**PROBLEM DESCRIPTION:** Search the listing below for the word "string" and copy each line that holds it.
SOURCE DATA Start Marker
(** A relation between the state before a run, the exception the
    run ended with and the state after it, that holds of every run
    of a computation. *)
Definition steps (Rel : State → option PyExc → State → Prop)
    {A} (m : M A) : Prop :=
  ∀ s, Rel s (raised (m s).1) (m s).2.

(** A relation between the states before and after, whatever the
    outcome. *)
Definition always (Rel : relation State)
  : State → option PyExc → State → Prop :=
  λ s _ s', Rel s s'.

(** A relation that the empty run satisfies, that sequential
    composition preserves, and that holds when an exception of the
    kernel's own is raised on the spot. *)
Class Compositional (Rel : State → option PyExc → State → Prop) : Prop := {
  comp_ret : ∀ s, Rel s None s;
  comp_seq : ∀ s s1 s2 r, Rel s None s1 → Rel s1 r s2 → Rel s r s2;
  comp_raise : ∀ s e, (∀ x, e ≠ LibraryError x) → Rel s (Some e) s
}.

(** From [s] to [s'] no variable but [x] is assigned and no frame
    object, environment variable, file or event of [s] is touched:
    the memory only grows. *)
Definition only_assigns (x : string) (s s' : State) : Prop :=
  (∀ y, y ≠ x → globals s' !! y = globals s !! y)
  ∧ heap s `prefix_of` heap s'
  ∧ environ s' = environ s
  ∧ files s' = files s
  ∧ trace s' = trace s.

(** From [s] to [s'] the process environment is not written. *)
Definition same_environ (s s' : State) : Prop :=
  environ s' = environ s.

(** An event other than a library call that raised. *)
Definition quiet (ev : Event) : Prop :=
  match ev with Call _ (Some _) => False | _ => True end.

(** A run in which a library call that raises ends the run with the
    exception it raised: no event follows it, and no call before it
    raised. *)
Definition propagates (s : State) (r : option PyExc) (s' : State)
  : Prop :=
  ∃ new, trace s' = trace s ++ new ∧
    match r with
    | Some (LibraryError x) =>
        ∃ pre st, new = pre ++ [Call st (Some x)] ∧ Forall quiet pre
    | _ => Forall quiet new
    end.

(** A scrapbook record. *)
Definition is_glue (ev : Event) : Prop :=
  match ev with Glue _ _ => True | _ => False end.

(** From [s] to [s'] nothing is recorded in the scrapbook. *)
Definition no_glue (s s' : State) : Prop :=
  ∃ new, trace s' = trace s ++ new ∧ Forall (λ ev, ¬ is_glue ev) new.

(** Variable [x] refers to the frame object [o]. *)
Definition refers_to (x : string) (o : FrameObj) (s : State) : Prop :=
  ∃ a, globals s !! x = Some (VFrame a) ∧ heap s !! a = Some o.

(** A fresh kernel in a process with environment [env]. *)
Definition fresh (env : gmap string string) : State :=
  mkState ∅ [] env ∅ [].

(** From [s] to [s'] none of the variables [xs] is assigned and no
    frame object of [s] is touched. *)
Definition keeps (xs : list string) (s s' : State) : Prop :=
  (∀ x, x ∈ xs → globals s' !! x = globals s !! x)
  ∧ heap s `prefix_of` heap s'.

(** From [s] to [s'] no file but those at [paths] is written. *)
Definition writes_only (paths : list string) (s s' : State) : Prop :=
  ∀ p, p ∉ paths → files s' !! p = files s !! p.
SOURCE DATA End Marker
**RESULT OF THE EXERCISE:**
Definition only_assigns (x : string) (s s' : State) : Prop :=
Definition refers_to (x : string) (o : FrameObj) (s : State) : Prop :=
Definition fresh (env : gmap string string) : State :=
Definition keeps (xs : list string) (s s' : State) : Prop :=
Definition writes_only (paths : list string) (s s' : State) : Prop :=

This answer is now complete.